TASK STATEMENT ->
Scan the data for "which" and copy each matching line.

============================================================

(** * A request builder: filter trees, select trees and sort directives

    Shallow embedding of the TypeScript sources

    - [src/src/User.ts] (the part that holds [Filter.ts]): [escape] and the
      class [FilterBuilder];
    - [src/unnamed/part_002]: the class [Query] with [buildSelect] and
      [formatSort];
    - [src/src/Query.ts]: the other revision of the class [Query], with its
      own [formatSort].

    A [FilterBuilder] is a mutable object; callbacks receive a reference to
    it.  Objects therefore live in a store, references are addresses, and the
    methods are computations of a state-and-failure monad. *)

From Stdlib Require Import Ascii String ZArith Lia.
From stdpp Require Import base strings list pretty gmap.
Lemma download_loop_spec l : forall s,
  let out := for_each l download_one s in
  (forall p v, disk s !! p = Some v -> disk out.2 !! p = Some v) /\
  (forall p v, disk out.2 !! p = Some v -> disk s !! p = None ->
     exists idx, idx ∈ l /\ p = full_path idx /\ download idx = Some v) /\
  count_minified out.2 = count_minified s /\
  (size (disk out.2) + count_downloaded s
   = size (disk s) + count_downloaded out.2)%nat /\
  match out.1 with
  | Ok _ =>
      (count_downloaded out.2 + count_present out.2
       = count_downloaded s + count_present s + length l)%nat /\
      forall idx, idx ∈ l -> is_Some (disk out.2 !! full_path idx)
  | Raise e =>
      exists idx, idx ∈ l /\ e = RequestFailed (format_d idx) /\
                  disk out.2 !! full_path idx = None /\ download idx = None
  end.
Proof.
  induction l as [|idx l IH]; intros s.
  - simpl. repeat split; auto.
    + intros p v H1 H2. congruence.
    + intros idx H. inversion H.
  - cbv zeta. rewrite for_each_cons.
    destruct (download_body_cases idx s)
      as [(Hf & ->)|[(vf & Hf & Hd & ->)|(Hf & Hd & ->)]].
    + specialize (IH (PrepState (disk s) (count_downloaded s)
                        (count_minified s) (S (count_present s)))).
      cbv zeta in IH. simpl in IH.
      destruct IH as (H1 & H2 & H3 & H4 & H5).
      repeat split; auto.
      * intros p v Hp Hn. destruct (H2 p v Hp Hn) as (i & Hi & ? & ?).
        exists i. rewrite elem_of_cons. auto.
      * destruct (for_each l download_one _).1.
        -- destruct H5 as (H5 & H6). split; [cbn [length]; lia|].
           intros i [->|Hi]%elem_of_cons; [|auto].
           destruct Hf as (v & Hv). eauto.
        -- destruct H5 as (i & Hi & ?). exists i. rewrite elem_of_cons. auto.
    + specialize (IH (PrepState (<[full_path idx := vf]> (disk s))
                        (S (count_downloaded s)) (count_minified s)
                        (count_present s))).
      cbv zeta in IH. simpl in IH.
      destruct IH as (H1 & H2 & H3 & H4 & H5).
      rewrite map_size_insert_None in H4 by exact Hf.
      repeat split; auto.
      * intros p v Hp. apply H1.
        rewrite lookup_insert_ne; [exact Hp|congruence].
      * intros p v Hp Hn.
        destruct (decide (p = full_path idx)) as [->|Hne].
        -- exists idx. rewrite elem_of_cons. repeat split; auto.
           specialize (H1 (full_path idx) vf).
           rewrite lookup_insert_eq in H1. specialize (H1 eq_refl).
           congruence.
        -- destruct (H2 p v Hp) as (i & Hi & ? & ?).
           { rewrite lookup_insert_ne; [exact Hn|congruence]. }
           exists i. rewrite elem_of_cons. auto.
      * lia.
      * destruct (for_each l download_one _).1.
        -- destruct H5 as (H5 & H6). split; [cbn [length]; lia|].
           intros i [->|Hi]%elem_of_cons; [|auto].
           exists vf. apply H1. apply lookup_insert_eq.
        -- destruct H5 as (i & Hi & ?). exists i. rewrite elem_of_cons. auto.
    + simpl. repeat split; auto.
      * intros p v H1 H2. congruence.
      * exists idx. rewrite elem_of_cons. auto.
Qed.
(* ===== verification/WriteBatch.v ===== *)
(** * Parameters and write batches

    [Params] (src/src/params.rs), [WriteOp], [WriteBatch] and [WriteOptions]
    (src/src/write_batch.rs), [StartMode] (src/src/lib.rs) and the entry type
    that the memtable and the data blocks share ([DataEntryType],
    src/src/data_blocks/mod.rs). *)

From stdpp Require Import base list strings.
From Stdlib Require Import Strings.Byte NArith Lia.
From S2P Require Import Prelude.

Local Open Scope nat_scope.

(** [struct Params] *)
Module Params.

Record Params := mkParams {
  db_path : string;
  max_memtable_size : nat;
  num_levels : nat;
  max_open_files : N;
  max_key_block_size : nat;
  block_restart_interval : N;
  log_level_stats : option string;
  compaction_concurrency : nat;
  seek_based_compaction : option N;
}.

(** [impl Default for Params] *)
Definition default : Params := {|
  db_path := "./storage.lsm";
  max_memtable_size := N.to_nat (5 * 1024 * 1024);
  num_levels := 5;
  max_open_files := 1000000;
  max_key_block_size := 512;
  block_restart_interval := 16;
  log_level_stats := None;
  compaction_concurrency := 4;
  seek_based_compaction := Some 10%N;
|}.

End Params.

(** [enum StartMode] *)
Inductive StartMode := CreateOrOpen | Open | CreateOrOverride.

(** [enum DataEntryType] *)
Inductive DataEntryType := TPut | TDelete.

(** [enum WriteOp] *)
Inductive WriteOp := Put (key : Key) (value : Value) | Delete (key : Key).

#[global] Instance DataEntryType_eq_dec : EqDecision DataEntryType.
Proof. solve_decision. Defined.

#[global] Instance WriteOp_eq_dec : EqDecision WriteOp.
Proof. solve_decision. Defined.

Module WriteOp.

(** [WriteOp::PUT_OP] and [WriteOp::DELETE_OP] *)
Definition PUT_OP : N := 1.
Definition DELETE_OP : N := 2.

(** [WriteOp::get_key] *)
Definition get_key (op : WriteOp) : Key :=
  match op with Put key _ => key | Delete key => key end.

(** [WriteOp::get_type] *)
Definition get_type (op : WriteOp) : N :=
  match op with Put _ _ => PUT_OP | Delete _ => DELETE_OP end.

(** [WriteOp::get_key_length] *)
Definition get_key_length (op : WriteOp) : N :=
  match op with Put key _ | Delete key => as_u64 (length key) end.

(** [WriteOp::get_value_length] *)
Definition get_value_length (op : WriteOp) : N :=
  match op with Put _ value => as_u64 (length value) | Delete _ => 0%N end.

End WriteOp.

Module WriteBatch.

(** [struct WriteBatch] *)
Record WriteBatch := mkWriteBatch { writes : list WriteOp }.

(** [WriteBatch::new] *)
Definition new : WriteBatch := {| writes := [] |}.

(** [WriteBatch::put] *)
Definition put (b : WriteBatch) (key : Key) (value : Value) : WriteBatch :=
  {| writes := b.(writes) ++ [Put key value] |}.

(** [WriteBatch::delete] *)
Definition delete (b : WriteBatch) (key : Key) : WriteBatch :=
  {| writes := b.(writes) ++ [Delete key] |}.

End WriteBatch.

(** [struct WriteOptions] *)
Record WriteOptions := mkWriteOptions { sync : bool }.

(** [WriteOptions::new] *)
Definition WriteOptions_new : WriteOptions := {| sync := true |}.
Lemma writer_at_after_chunk io d' lo L chunk f' :
  lo * PAGE_SIZE <= length L →
  length L mod PAGE_SIZE + length chunk <= PAGE_SIZE →
  f'.(file_pos) = length L / PAGE_SIZE →
  (io = StdFs → f'.(cursor) = length L mod PAGE_SIZE + length chunk) →
  (∀ i, lo <= i → i <= length L / PAGE_SIZE → d' !! LogFile i = Some (page (L ++ chunk) i)) →
  let full := length L mod PAGE_SIZE + length chunk =? PAGE_SIZE in
  let '(d2, f2) := if full then WalWriter.create_file d' ((length L + length chunk) / PAGE_SIZE)
                   else (d', f') in
  writer_at io d2 lo (L ++ chunk)
    {| WalWriter.log_file := f2; WalWriter.position := length L + length chunk |}
  ∧ same_other_files d' d2.
Proof.
  intros Hlo Hfit Hf Hc Hd. destruct (_ =? _) eqn:E; simpl; bool_to_prop.
  - split; [|apply create_file_same_other].
    split; simpl; rewrite ?length_app; [|pages|done|done|intros _; pages].
    intros i Hi1 Hi2. rewrite length_app in Hi2. unfold disk.write_uncompressed.
    destruct (decide (i = (length L + length chunk) / PAGE_SIZE)) as [->|Hne].
    + rewrite lookup_insert_eq. rewrite page_end; [done|]. rewrite length_app. pages.
    + rewrite lookup_insert_ne by congruence. apply Hd; pages.
  - split; [|done].
    split; simpl; rewrite ?length_app; [|pages|done|rewrite Hf; pages|intros ->; rewrite Hc; [pages|done]].
    intros i Hi1 Hi2. rewrite length_app in Hi2. apply Hd; pages.
Qed.

Lemma write_all_extends io fuel d lo L w data buf_pos :
  writer_at io d lo L w → buf_pos <= length data → length data - buf_pos <= fuel →
  ∃ d' w', WalWriter.write_all fuel io d w data buf_pos = Ok (d', w') ∧
    writer_at io d' lo (L ++ drop buf_pos data) w' ∧ same_other_files d d'.
Proof.
  revert d L w buf_pos; induction fuel as [|fuel IH]; intros d L w buf_pos Hw Hb Hfuel;
    cbn [WalWriter.write_all].
  { rewrite (proj2 (Nat.ltb_ge _ _)) by lia. simpl. exists d, w.
    rewrite drop_ge, app_nil_r by lia. auto with lsm. }
  destruct (buf_pos <? length data) eqn:E; bool_to_prop; cbn [negb].
  2:{ exists d, w. rewrite drop_ge, app_nil_r by lia. auto with lsm. }
  rewrite (wa_position _ _ _ _ _ Hw).
  set (write_len := Nat.min _ _).
  assert (0 < write_len ∧ length L mod PAGE_SIZE + write_len <= PAGE_SIZE
          ∧ buf_pos + write_len <= length data) as (Hw1 & Hw2 & Hw3)
    by (subst write_len; pages).
  rewrite assert_Ok by (apply Nat.ltb_lt; pages).
  pass_assert. rewrite slice_Ok by lia. run_bind.
  set (chunk := take _ _). assert (length chunk = write_len) as Hch by (subst chunk; len).
  destruct (write_chunk_extends io d lo L w chunk Hw) as (d1 & f1 & -> & Ho & Hf & Hc & Hd);
    [lia|]. pass_assert. rewrite <-Hch.
  pose proof (writer_at_after_chunk io d1 lo L chunk f1 (wa_lo _ _ _ _ _ Hw)
                ltac:(lia) Hf Hc Hd) as Hnext. simpl in Hnext.
  destruct (if _ =? _ then _ else _) as [d2 f2]. destruct Hnext as [Hw' Ho'].
  destruct (IH d2 (L ++ chunk) _ (buf_pos + length chunk) Hw') as (d' & w' & -> & Hw'' & Ho'');
    [lia|lia|].
  exists d', w'. split_and!; [done| |by eauto using same_other_files_trans].
  replace (drop buf_pos data) with (chunk ++ drop (buf_pos + length chunk) data);
    [by rewrite app_assoc|].
  rewrite <-drop_drop, Hch. subst chunk.
  replace (buf_pos + write_len - buf_pos) with write_len by lia. apply take_drop.
Qed.
Lemma writer_step_sync io w w' stored L last :
  wal_inv io w stored L → writer_step io w = Ok (Some w') → sync_owed w last → sync_owed w' last.
Proof.
  intros Hinv E Ho. pose proof (wa_position _ _ _ _ _ (wi_writer _ _ _ _ Hinv)) as Hpos.
  pose proof (wi_write_pos _ _ _ _ Hinv) as Hwp. pose proof (wi_sync _ _ _ _ Hinv) as Hsy. clear Hinv.
  destruct w as [s wr ph d]. unfold writer_step in E. unfold sync_owed in *. cbn [phase status writer disk] in *.
  destruct ph as [|j [|buf rest]|j|j|j|].
  - apply bind_Ok_inv in E as ([[j|] s'] & Ej & E); [|done]. injection E as <-. simpl.
    destruct (take_job_sync _ _ _ _ Ej) as (-> & -> & Hf & Hp). destruct Ho as [Ho|[Hl [Hs|(j' & [|[rest ?]] & _)]]]; [by left| |done|done].
    right. split; [done|]. right. exists j. split; [right; by eexists|]. split; [congruence|lia].
  - injection E as <-. simpl. destruct Ho as [Ho|[Hl [Hs|(j' & Hj & Hf)]]]; [by left|right; by eauto|].
    right. split; [done|]. right. exists j'. split; [|done]. left. by destruct Hj as [Hj|[rest Hj]]; simplify_eq.
  - apply bind_Ok_inv in E as ([d' wr'] & _ & [= <-]). simpl.
    destruct Ho as [Ho|[Hl [Hs|(j' & Hj & Hf)]]]; [by left|right; by eauto|].
    right. split; [done|]. right. exists j'. split; [|done]. right. exists rest. by destruct Hj as [Hj|[r Hj]]; simplify_eq.
  - injection E as <-. simpl. unfold UpdateLog.publish_sync.
    destruct (UpdateLog.job_sync_flag j) eqn:Ef, (UpdateLog.job_sync_pos j <? _) eqn:Ep; simpl; bool_to_prop;
      (destruct Ho as [Ho|[Hl [Hs|(j' & [Hj|[r Hj]] & Hf & Hle)]]]; [left; lia|right; by eauto| |done]); simplify_eq; try (left; lia); congruence.
  - apply bind_Ok_inv in E as (d' & _ & [= <-]). simpl.
    destruct Ho as [Ho|[Hl [Hs|(j' & [|[r ?]] & _)]]]; [by left|right; by eauto|done|done].
  - apply bind_Ok_inv in E as (s' & Hs' & [= <-]). unfold UpdateLog.publish in Hs'.
    apply bind_Ok_inv in Hs' as (_ & _ & [= <-]). simpl.
    destruct Ho as [Ho|[Hl [Hs|(j' & [|[r ?]] & _)]]]; [by left|right; split; [lia|by left]|done|done].
  - done.
Qed.

Lemma step_sync_owed io w stored w' stored' L last :
  wal_inv io w stored L → step io (w, stored) (w', stored') → sync_owed w last → sync_owed w' last.
Proof.
  intros Hinv Hstep Ho. inversion Hstep as [? ? writes|? ? last' s Hs|? ? off s Hd Hs| |? ? ? Hs]; subst; try done.
  - unfold WriteAheadLog.sync in Hs. destruct (_ =? _); [injection Hs as _ <-; by destruct w|].
    apply bind_Ok_inv in Hs as (_ & _ & [= _ <-]). destruct Ho as [Ho|[Hl _]]; [by left|right]. split; [done|by left].
  - unfold WriteAheadLog.set_offset in Hs. destruct (_ <=? _); [done|]. injection Hs as <-. done.
  - by eapply writer_step_sync.
Qed.

Lemma steps_sync_owed io p q last :
  rtc (step io) p q → (∃ L, wal_inv io p.1 p.2 L) → sync_owed p.1 last → sync_owed q.1 last.
Proof.
  induction 1 as [|p q r Hpq _ IH]; [done|]. intros [L HL] Ho. destruct p as [w1 s1], q as [w2 s2].
  apply IH; [by eapply step_inv|by eapply step_sync_owed].
Qed.

Lemma requested_owed io w stored last : sync_requested io w stored last → sync_owed w last.
Proof.
  intros (w0 & stored0 & s & Hr & Hs & Hsteps). destruct (reachable_inv _ _ _ Hr) as [L HL].
  apply (steps_sync_owed io _ _ last Hsteps).
  - simpl. eapply step_inv; [exact HL|by eapply step_sync].
  - unfold WriteAheadLog.sync in Hs. destruct (_ =? _); [done|].
    destruct (_ <? _) eqn:Hlt; [|done]. injection Hs as <- <-. bool_to_prop. right. simpl. split; [done|by left].
Qed.

Lemma run_writer_rtc n io w w' stored :
  run_writer n io w = Ok w' → rtc (step io) (w, stored) (w', stored).
Proof.
  revert w; induction n as [|n IH]; intros w; cbn [run_writer]; [by intros [= ->]|].
  destruct (writer_step io w) as [[w1|]| | |] eqn:E; try done; cbn [mbind outcome_bind].
  - intros Hr. eapply rtc_l; [by apply step_writer|by apply IH].
  - by intros [= ->].
Qed.

(** C21: the writer task serves every request.  In every reachable state in which
    no stop was requested, finitely many actions of the writer, without further
    requests, reach a state in which the waiting condition of [store] holds for
    everything that was queued, the one of [set_offset] holds for the requested
    offset, and the one of [sync] holds for every position that a caller of [sync]
    was given in any earlier state; no sync request is pending. *)
Theorem wal_writer_serves_requests io w stored :
  reachable io w stored → w.(status).(LogStatus.stop_flag) = false →
  ∃ n w', run_writer n io w = Ok w' ∧
    WriteAheadLog.store_done w'.(status) w.(status).(LogStatus.queue_pos) = true ∧
    WriteAheadLog.set_offset_done w'.(status) w.(status).(LogStatus.offset_pos) = true ∧
    (∀ last, sync_requested io w stored last → WriteAheadLog.sync_done w'.(status) last = true) ∧
    w'.(status).(LogStatus.sync_flag) = false.
Proof.
  intros [L Hinv]%reachable_inv Hstop.
  assert (∃ n w1 L1, run_writer n io w = Ok w1 ∧ w1.(phase) = Waiting ∧ wal_inv io w1 stored L1 ∧
    LogStatus.stop_flag w1.(status) = false ∧
    LogStatus.offset_pos w1.(status) = LogStatus.offset_pos w.(status))
    as (n & w1 & L1 & E1 & Hp1 & Hi1 & Hs1 & Ho1).
  { pose proof (wi_stop _ _ _ _ Hinv Hstop) as Hns.
    destruct (current_job (phase w)) as [j|] eqn:Ej.
    - destruct (work_round io _ w stored L j eq_refl Hinv Ej)
        as (w1 & L1 & ? & ? & ? & _ & Hs & _ & Ho & _); [by destruct (phase w); simplify_eq/=|].
      eexists _, w1, L1. by rewrite Hs.
    - exists 0, w, L. by destruct (phase w). }
  destruct (drain_round io w1 stored L1 Hi1 Hp1 Hs1) as (w2 & E2 & Hidle & Ho2).
  pose proof (idle_served _ _ _ Hidle) as (Hst & Hso & Hsf). pose proof (idle_inv _ _ _ Hidle) as Hi2.
  destruct (run_writer_app n (length w1.(status).(LogStatus.queue) + 5) io w w1 E1) as [k Hk]; [by rewrite E2|].
  rewrite E2 in Hk.
  exists k, w2. rewrite Hk. split; [done|].
  rewrite (wi_queue_pos _ _ _ _ Hinv), <-(wi_queue_pos _ _ _ _ Hi2), <-Ho1, <-Ho2.
  split; [done|]. split; [done|]. split; [|done]. intros last Hreq.
  apply requested_owed in Hreq.
  pose proof (steps_sync_owed io _ _ last (run_writer_rtc _ _ _ _ stored Hk) (ex_intro _ L Hinv) Hreq) as Ho.
  unfold WriteAheadLog.sync_done. apply Nat.ltb_lt. destruct Ho as [Ho|[_ [Hf|(j & [Hj|[r Hj]] & _)]]]; [exact Ho|..];
    simpl in *; rewrite ?(idle_phase _ _ _ Hidle) in *; congruence.
Qed.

============================================================

RESPONSE BELOW ->
(** C21: the writer task serves every request.  In every reachable state in which
    requests, reach a state in which the waiting condition of [store] holds for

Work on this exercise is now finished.